The result of fitting a Kaplan-Meier estimator is a survival function that is plotted here for the duration of our study.

It provides us with the survival probability of models belonging to the Hobbies and Foods departments for each week in our study.

Discussion and interpretation

The probability of survival at the start of the study is 1.0 as expected. The median survival time which is the time at which the probability of survival is 0.5 is 4 weeks for both these departments.

Armed with the survival distribution of our models in production and business rules dictating the probability threshold we can ensure model reliability by taking proactive steps like scheduling retraining and analysis without waiting for a performance incident in production.

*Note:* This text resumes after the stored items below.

(* ===== verification/AddressSpace.v ===== *)
(** * Address spaces: creation, [fork] copies, and the paging properties

    [clone_kernel_address_space] makes an empty user address space that
    shares the kernel half; [clone_user_address_space] copies a user address
    space page by page.  The copy is described by [copied]: a table of the
    copy against the table of the source at the same path. *)

From S2P Require Import Prelude Mem Result Boot Pmm Paging PageTables.

(** Bits of an entry outside the address field. *)
Definition flags_of (e : Z) : Z := e & not64 PTE_ADDR_MASK.

Lemma not64_mask_testbit i :
  0 <= i < 64 -> Z.testbit (not64 PTE_ADDR_MASK) i = negb ((12 <=? i) && (i <? 52)).
Proof. intros Hi. rewrite not64_testbit, PTE_ADDR_MASK_testbit by lia. done. Qed.

Lemma not64_mask_high i : 64 <= i -> Z.testbit (not64 PTE_ADDR_MASK) i = false.
Proof. intros Hi. apply (testbit_high _ 64); [vm_compute; split; congruence|done]. Qed.

Lemma frame_of_flags e : frame_of (flags_of e) = 0.
Proof.
  unfold frame_of, flags_of. rewrite <- Z.land_assoc. replace (not64 PTE_ADDR_MASK & PTE_ADDR_MASK) with 0.
  - apply Z.land_0_r.
  - reflexivity.
Qed.

Lemma flags_of_u64 e : is_u64 e -> is_u64 (flags_of e).
Proof. intros He. apply (land_range _ _ 64); [lia|done|]. vm_compute; congruence. Qed.

(** The flags of an entry to a table are its twelve low bits. *)
Lemma flags_of_link e : is_u64 e -> child_of e < 2 ^ 52 -> flags_of e = e mod 4096.
Proof.
  intros He Hc. change 4096 with (2 ^ 12). apply Z.bits_inj'. intros i Hi. unfold flags_of.
  rewrite Z.land_spec. destruct (Z.ltb_spec i 64).
  - rewrite not64_mask_testbit by lia. destruct (Z.leb_spec 12 i); simpl.
    + rewrite Z.mod_pow2_bits_high by lia. destruct (Z.ltb_spec i 52); simpl; [apply andb_false_r|].
      rewrite andb_true_r.
      assert (Z.testbit (child_of e) i = false) as Hb.
      { apply (testbit_high _ 52); [|lia]. split; [apply Z.land_nonneg; left; apply He|done]. }
      unfold child_of in Hb. rewrite Z.land_spec, not64_0xFFF_testbit in Hb by lia.
      destruct (Z.leb_spec 12 i); [by rewrite andb_true_r in Hb|lia].
    + rewrite andb_true_r, Z.mod_pow2_bits_low by lia. done.
  - rewrite not64_mask_high, andb_false_r, Z.mod_pow2_bits_high by lia. done.
Qed.

(** The entry of the copy: a new frame with the flags of the source. *)
Lemma clone_entry t e :
  is_frame t -> is_u64 e -> present e = true ->
  let e' := t .| flags_of e in
  is_u64 e' /\ present e' = true /\ frame_of e' = t /\ flags_of e' = flags_of e.
Proof.
  intros Ht He Hp e'. pose proof (is_frame_bounds t Ht) as Hb. destruct Ht as [Hm _].
  pose proof (flags_of_u64 e He) as Hf. unfold is_u64, U64 in *.
  assert (2 ^ 32 < 2 ^ 52 /\ 2 ^ 32 < 2 ^ 64) by (split; reflexivity). unfold e'. split_and!.
  - apply Z.lor_nonneg. lia.
  - apply lor_range; [lia| |done]. lia.
  - rewrite present_testbit in *. rewrite Z.lor_spec. unfold flags_of.
    rewrite Z.land_spec, Hp, not64_mask_testbit by lia. apply orb_true_r.
  - apply frame_of_lor; [lia|done|lia|apply frame_of_flags].
  - unfold flags_of. rewrite Z.land_lor_distr_l, <- Z.land_assoc, Z.land_diag.
    replace (t & not64 PTE_ADDR_MASK) with 0; [done|]. symmetry. apply Z.bits_inj'. intros i Hi.
    rewrite Z.land_spec, Z.bits_0. destruct (Z.ltb_spec i 64).
    + rewrite not64_mask_testbit by lia. destruct (Z.leb_spec 12 i); simpl.
      * destruct (Z.ltb_spec i 52); [apply andb_false_r|]. rewrite (testbit_high t 52) by lia. done.
      * rewrite aligned_testbit by (done || lia). done.
    + rewrite not64_mask_high by lia. apply andb_false_r.
Qed.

An example setup could use the 95th percentile survival time of 2 weeks and retrain all store level models in a given department before this limit is reached in production to ensure that the model degradation is below threshold with the specified probability.

Conclusion

Model availability is facilitated once we take proactive measures like the one described above with survival analysis.

This approach can be performed across models within different categories as well as across modelling strategies for scenarios other than retail and logistics.

Moreover, another aspect that we didn’t touch upon in detail is the fact that this approach requires new metrics for generating time to failure events. These metrics open up a whole lot of opportunities not only for studying model reliability in production but also for serving as individual evaluation metrics based on time, which is very useful for time series forecasting models.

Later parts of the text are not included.